(Saved data entries)
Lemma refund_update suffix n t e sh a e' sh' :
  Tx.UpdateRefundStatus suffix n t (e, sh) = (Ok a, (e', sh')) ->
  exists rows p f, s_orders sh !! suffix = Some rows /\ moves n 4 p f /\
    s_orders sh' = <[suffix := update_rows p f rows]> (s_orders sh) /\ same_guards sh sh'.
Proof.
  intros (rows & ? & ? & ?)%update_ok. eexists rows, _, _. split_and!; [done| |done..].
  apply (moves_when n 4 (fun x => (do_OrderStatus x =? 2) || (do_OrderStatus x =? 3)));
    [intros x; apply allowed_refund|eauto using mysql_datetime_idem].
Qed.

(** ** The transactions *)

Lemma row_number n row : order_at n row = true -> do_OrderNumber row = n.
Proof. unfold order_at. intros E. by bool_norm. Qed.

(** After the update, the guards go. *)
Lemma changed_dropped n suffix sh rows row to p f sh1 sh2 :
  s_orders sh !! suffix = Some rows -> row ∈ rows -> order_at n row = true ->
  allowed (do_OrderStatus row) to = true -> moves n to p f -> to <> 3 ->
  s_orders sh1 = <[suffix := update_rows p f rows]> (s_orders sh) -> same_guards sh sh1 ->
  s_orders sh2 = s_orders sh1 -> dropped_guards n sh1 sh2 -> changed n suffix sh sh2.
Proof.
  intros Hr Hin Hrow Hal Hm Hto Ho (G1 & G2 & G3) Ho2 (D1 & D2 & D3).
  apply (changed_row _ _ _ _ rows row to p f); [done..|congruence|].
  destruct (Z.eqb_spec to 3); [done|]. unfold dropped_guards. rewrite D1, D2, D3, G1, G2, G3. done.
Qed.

- DIRECTIONS -
The answer should consist solely of the lines from the first line above through the one with "Proof. unfold order_at.", both included, repeated exactly.

- SOLUTION TO THE PROBLEM -
Lemma refund_update suffix n t e sh a e' sh' :
  Tx.UpdateRefundStatus suffix n t (e, sh) = (Ok a, (e', sh')) ->
  exists rows p f, s_orders sh !! suffix = Some rows /\ moves n 4 p f /\
    s_orders sh' = <[suffix := update_rows p f rows]> (s_orders sh) /\ same_guards sh sh'.
Proof.
  intros (rows & ? & ? & ?)%update_ok. eexists rows, _, _. split_and!; [done| |done..].
  apply (moves_when n 4 (fun x => (do_OrderStatus x =? 2) || (do_OrderStatus x =? 3)));
    [intros x; apply allowed_refund|eauto using mysql_datetime_idem].
Qed.

(** ** The transactions *)

Lemma row_number n row : order_at n row = true -> do_OrderNumber row = n.
Proof. unfold order_at. intros E. by bool_norm. Qed.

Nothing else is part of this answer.